◆ **Saved data entries**

(* ===== verification/WireSeal.v ===== *)
(** * tea-session: sealed headers and commits
    ([seal_*], [calculate_*_digest], [decode_header] and [decode_mutation] of
    [crates/tea-session/src/jsonl.rs])

    A header and every commit carry the digest of their canonical encoding;
    the digest of a commit also covers the digest of the commit before it.
    Decoding recomputes the digest and accepts only the exact encoding of the
    value it returns. *)

From stdpp Require Import base gmap list strings.
From S2P Require Import Prelude RustStr Json Ids Model Records Snapshot Reduction SessionErrors.
From S2P Require Import WireEncode WireDecode.

Section seal.
Context `{Miniserde} `{Blake3}.

(** [calculate_header_digest]. *)
Definition calculate_header_digest (header : SessionHeader) : Decoded Digest :=
  let? canonical := map_err (fun error =>
      [Lit "session header cannot encode canonically: "; OfJson error])
      (to_json_string (encode_unsigned_header header)) in
  let w := hash_new "tea-session-header-v1" 1 1 in
  let w := hash_bytes w "canonical_unsigned_header" (bytes_of canonical) in
  Ok (hash_finish w).

(** [seal_header]. *)
Definition seal_header (header : SessionHeader) : Outcome SessionError SessionHeader :=
  let? digest := map_err InvalidInput (calculate_header_digest header) in
  Ok (header <| sh_digest := digest |>).

(** [decode_header]. *)
Definition decode_header (value : JsonValue) : Decoded SessionHeader :=
  let? object := object value in
  check? require_exact_fields object
    ["kind"; "format"; "version"; "session_id"; "created_at_ms"; "workspace"; "metadata";
     "initial_lane"; "digest"] "header" in
  let? kind := required_string object "kind" in
  check? fail_if (negb (String.eqb kind SESSION_HEADER_KIND))
    [Lit "header kind must be `tea-session`"] in
  let? format := required_string object "format" in
  check? fail_if (negb (String.eqb format SESSION_FORMAT_IDENTITY))
    [Lit "header format must be `"; Lit SESSION_FORMAT_IDENTITY; Lit "`"] in
  let? version := required_u64 object "version" in
  check? fail_if (negb (version =? SESSION_FORMAT_VERSION)%N)
    [Lit "unsupported session version "; Num version] in
  let? digest := required_digest object "digest" in
  let? session_id := required_id object "session_id" in
  let? created_at_ms := required_u64 object "created_at_ms" in
  let? workspace := required_string object "workspace" in
  let? metadata := required_metadata object "metadata" in
  let? initial_lane := required_id object "initial_lane" in
  let header := mk_header SESSION_HEADER_KIND SESSION_FORMAT_IDENTITY SESSION_FORMAT_VERSION
                  session_id created_at_ms workspace metadata initial_lane digest in
  let? calculated := calculate_header_digest header in
  check? fail_if (calculated !=? digest) [Lit "header digest mismatch"] in
  Ok header.

(** The stored items of a commit: its payloads under one envelope. *)
Definition stamp (seq : Sequence) (timestamp_ms : N) (prev_digest digest : Digest)
    (mutation : SessionMutation) : StoredMutation :=
  mk_stored_mutation seq timestamp_ms prev_digest digest mutation.

(** [calculate_commit_digest]. *)
Definition calculate_commit_digest (session_id : SessionId) (seq : Sequence) (timestamp_ms : N)
    (prev_digest : Digest) (mutations : list SessionMutation) : Decoded Digest :=
  let items := map (stamp seq timestamp_ms prev_digest digest_zero) mutations in
  let? canonical_payload := map_err (fun error =>
      [Lit "session commit cannot encode canonically: "; OfJson error])
      (to_json_string (encode_commit_payload items)) in
  let w := hash_new "tea-session-commit-v1" 1 1 in
  let w := hash_string w "session_id" (as_str session_id) in
  let w := hash_u64 w "sequence" seq in
  let w := hash_u64 w "timestamp_ms" timestamp_ms in
  let w := hash_bytes w "previous_digest" (digest_bytes prev_digest) in
  let w := hash_bytes w "canonical_mutation_payload" (bytes_of canonical_payload) in
  Ok (hash_finish w).

(** [seal_commit]. *)
Definition seal_commit (snapshot : SessionSnapshot) (seq : Sequence) (timestamp_ms : N)
    (mutations : list SessionMutation) : Outcome SessionError StoredCommit :=
  match mutations with
  | [] => Err (InvalidInput [Lit "a semantic commit must contain at least one item"])
  | _ =>
      let prev_digest := ss_last_digest snapshot in
      let? digest := map_err InvalidInput
        (calculate_commit_digest (sh_session_id (ss_header snapshot)) seq timestamp_ms prev_digest
           mutations) in
      Ok (mk_stored_commit seq timestamp_ms prev_digest digest
            (map (stamp seq timestamp_ms prev_digest digest) mutations))
  end.

Record MutationDecodeError := mk_decode_error {
  mde_message : Message;
  mde_sequence : option Sequence;
  mde_mutation_kind : option string;
}.

(** [impl From<String> for MutationDecodeError]. *)
Definition plain_decode_error (message : Message) : MutationDecodeError :=
  mk_decode_error message None None.

(** [decode_mutation]. *)
Definition decode_mutation (value : JsonValue) (session_id : SessionId) :
    Outcome MutationDecodeError StoredCommit :=
  let? fields := map_err plain_decode_error (object value) in
  check? map_err plain_decode_error (require_exact_fields fields
    ["seq"; "timestamp_ms"; "prev_digest"; "mutation"; "digest"] "mutation envelope") in
  let? seq := map_err plain_decode_error (required_u64 fields "seq") in
  let? timestamp_ms := map_err plain_decode_error (required_u64 fields "timestamp_ms") in
  let? prev_digest := map_err plain_decode_error (required_digest fields "prev_digest") in
  let? digest := map_err plain_decode_error (required_digest fields "digest") in
  let? mutation := map_err plain_decode_error (required_value fields "mutation") in
  let? mutations := map_err plain_decode_error (decode_commit_payload mutation seq timestamp_ms) in
  let? calculated := map_err plain_decode_error
    (calculate_commit_digest session_id seq timestamp_ms prev_digest mutations) in
  if calculated !=? digest then
    Err (mk_decode_error [Lit "commit digest mismatch"] (Some seq) (Some "commit"))
  else
    let stored := mk_stored_commit seq timestamp_ms prev_digest digest
                    (map (stamp seq timestamp_ms prev_digest digest) mutations) in
    if encode_commit stored !=? value then
      Err (mk_decode_error [Lit "commit does not match the v1 schema"] (Some seq) (Some "commit"))
    else Ok stored.
End seal.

◆ **PROBLEM TO WORK ON**
Copy out only the lines above from the one with "Definition decode_header (value" to the one with "check? fail_if (negb (String.eqb kind", inclusive, exactly as they stand.

◆ **REPLY**
Definition decode_header (value : JsonValue) : Decoded SessionHeader :=
  let? object := object value in
  check? require_exact_fields object
    ["kind"; "format"; "version"; "session_id"; "created_at_ms"; "workspace"; "metadata";
     "initial_lane"; "digest"] "header" in
  let? kind := required_string object "kind" in
  check? fail_if (negb (String.eqb kind SESSION_HEADER_KIND))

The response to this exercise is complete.